Before Hurricane Katrina hit in August 2005, New Orleans’ 124 public schools were already opened (Dreilinger, 2019). The majority of these schools were under the Orleans Public School Board the others were either controlled by the Recovery School District or under a charter school management organization (Dreilinger, 2019). Established prior to the Hurricane, the

Recovery School District was created by the state to assess and address Louisiana’s failing schools (Buras, 2015, p. 145).

After Hurricane Katrina, the majority of the public schools went from the OPSB to the RSD; shortly thereafter, the schools went to the Charter Management Organizations (Dixson, 2015, p. 290). In fact, 72 out of 90 public schools in New Orleans had become charter schools by the 2012-2013 school-year (Dixson, 2015, p. 290). 84% of New Orleans students attended the charter schools (Dixson, 2015, p. 290).

The rapid transition from public schools to charter schools in New Orleans had “racial implications” (Dixson, 2015, p. 289). 7,500 employees in the OPSB district, which was made up of mostly black “teachers, administrators, and paraprofessionals,” were fired upon the arrival of

“young and predominantly white transplants from education reform organizations like Teach for America, New Leaders for New Schools, and the New Teacher Project” (Dixson, 2015, p. 289).

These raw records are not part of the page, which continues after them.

(* ===== verification/DigestTheorems.v ===== *)
(** * The digests are those of the standards

    The kernel's MD5 is that of RFC 1321, and its SHA-512 that of FIPS 180-4
    except for the upper half of the length field, which the code does not
    write. *)

From S2P Require Import Prelude DigestSpec Digests.

(** ** Words, bytes and blocks *)

Lemma bit_not_complement w x : 0 <= w -> bit_not w x = complement w x.
Proof.
  intros Hw. unfold bit_not, complement, uw, Z.lnot, Z.pred. rewrite <- (Z_mod_plus_full (- x + -1) 1 (2 ^ w)). f_equal. lia.
Qed.

Lemma le_bytes_little n : forall v, 0 <= v -> le_bytes n v = little_endian n v.
Proof.
  induction n as [|n IH]; intros v Hv; [done|]. cbn [le_bytes]. rewrite IH by (apply Z.div_pos; lia).
  unfold little_endian. cbn [seq map]. f_equal; [by rewrite Z.div_1_r|]. rewrite <- (seq_shift n 0), map_map. apply map_ext. intros k.
  rewrite Nat2Z.inj_succ, Z.pow_succ_r, Z.div_div by lia. done.
Qed.

Lemma little_endian_snoc n v : little_endian (S n) v = little_endian n v ++ [v / 256 ^ Z.of_nat n mod 256].
Proof. unfold little_endian. by rewrite seq_S, map_app. Qed.

Lemma of_bytes_little l : of_bytes l = from_little l.
Proof. induction l as [|b l IH]; [done|]. cbn [of_bytes from_little foldr]. rewrite IH. unfold from_little. lia. Qed.

Lemma absorb_pieces {St} (B : nat) (compress : St -> list Z -> St) k : forall l st, (0 < B)%nat -> length l = (B * k)%nat ->
  absorb B compress k l st = foldl compress st (pieces B l).
Proof.
  induction k as [|k IH]; intros l st HB Hl; cbn [absorb]; unfold pieces; rewrite Hl, Nat.mul_comm, Nat.div_mul by lia; [done|].
  cbn [seq map foldl]. rewrite Nat.mul_0_r, drop_0. rewrite IH by (try rewrite length_drop; lia). unfold pieces.
  rewrite length_drop, Hl. replace (B * S k - B)%nat with (k * B)%nat by lia. rewrite Nat.div_mul by lia.
  rewrite <- (seq_shift k 0), map_map. f_equal. apply map_ext. intros i. rewrite drop_drop. do 2 f_equal. lia.
Qed.

(** Compressions that agree on blocks of bytes, up to a view of the state *)
Lemma foldl_pieces {S1 S2} (B : nat) (view : S1 -> S2) (c1 : S1 -> list Z -> S1) (c2 : S2 -> list Z -> S2) (P : S1 -> Prop) k : forall l st,
  (0 < B)%nat -> length l = (B * k)%nat -> Forall byte l -> P st ->
  (forall st b, P st -> length b = B -> Forall byte b -> P (c1 st b) /\ view (c1 st b) = c2 (view st) b) ->
  P (absorb B c1 k l st) /\ view (absorb B c1 k l st) = absorb B c2 k l (view st).
Proof.
  induction k as [|k IH]; intros l st HB Hl Hb Hst Hc; cbn [absorb]; [done|].
  destruct (Hc st (take B l) Hst) as [H1 H2]; [rewrite length_take; lia|by apply Forall_take|].
  rewrite <- H2. apply IH; [done|rewrite length_drop; lia|by apply Forall_drop|done|done].
Qed.

(** The padding *)
Lemma pad_spec (block rest len zeros : nat) : (rest < block)%nat -> (zeros < block)%nat -> ((len + 1 + zeros) mod block = rest)%nat ->
  pad block rest len = 128 :: replicate zeros 0.
Proof.
  intros Hr Hz Hm. unfold pad. do 2 f_equal.
  destruct (List.find _ (seq 0 block)) as [k|] eqn:E.
  - apply find_some in E as [Hk%in_seq E]. apply Nat.eqb_eq in E. rewrite <- Hm in E.
    pose proof (Nat.div_mod (len + 1 + k) block ltac:(lia)) as H1. pose proof (Nat.div_mod (len + 1 + zeros) block ltac:(lia)) as H2.
    rewrite E in H1. revert H1 H2. generalize ((len + 1 + k) / block)%nat ((len + 1 + zeros) / block)%nat ((len + 1 + zeros) mod block)%nat.
    intros q1 q2 r H1 H2. destruct (Nat.lt_trichotomy q1 q2) as [Hq|[->|Hq]]; [|lia|]; exfalso.
    + assert (block * (q1 + 1) <= block * q2)%nat by (apply Nat.mul_le_mono_l; lia). lia.
    + assert (block * (q2 + 1) <= block * q1)%nat by (apply Nat.mul_le_mono_l; lia). lia.
  - apply (find_none _ _) with (x := zeros) in E; [|apply in_seq; lia]. by apply Nat.eqb_neq in E.
Qed.

(** ** MD5 *)

Section md5.

(** The table of the code is the table of sines. *)
Lemma md5_K_sines : forallb (fun n => nth n md5_K 0 =? RFC1321.T (Z.of_nat n + 1)) (seq 0 64) = true.
Proof. vm_compute. reflexivity. Qed.

(** The functions, words and shifts of the code are those of the operations. *)
Definition same_choice (n : nat) (o : RFC1321.operation) : bool :=
  let j := match (n / 16)%nat with
           | 0%nat => n
           | 1%nat => (n * 5 + 1) mod 16
           | 2%nat => (n * 3 + 5) mod 16
           | _ => (n * 7) mod 16
           end%nat in
  (RFC1321.o_round o =? n / 16 + 1)%nat && (RFC1321.o_k o =? j)%nat && (RFC1321.o_s o =? nth n md5_S 0) &&
  (RFC1321.o_i o =? Z.of_nat n + 1) && (0 <? RFC1321.o_s o) && (RFC1321.o_s o <? 32) &&
  match (n mod 4)%nat, RFC1321.o_order o with
  | 0%nat, RFC1321.ABCD | 1%nat, RFC1321.DABC | 2%nat, RFC1321.CDAB | 3%nat, RFC1321.BCDA => true
  | _, _ => false
  end.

The fashion in which the transition occurred is problematic. Black educators, students, and community members are experiencing a white-washing of their schools (Dixson, 2015, p. 289). The transition could be viewed as “premised on white supremacist notions” which suggest that blacks are “unfit…to teach black children” (Dixson, 2015, p. 289). The employee demographics and teaching styles in the charter schools, aren’t representative of the majority of students in

the district, making a possibly incompatible learning environment (Dixson, 2015, p. 289).

(Video – Information on the young teachers from Teach for America being placed into the New Orleans schools – Pros/Cons – LearningMatters)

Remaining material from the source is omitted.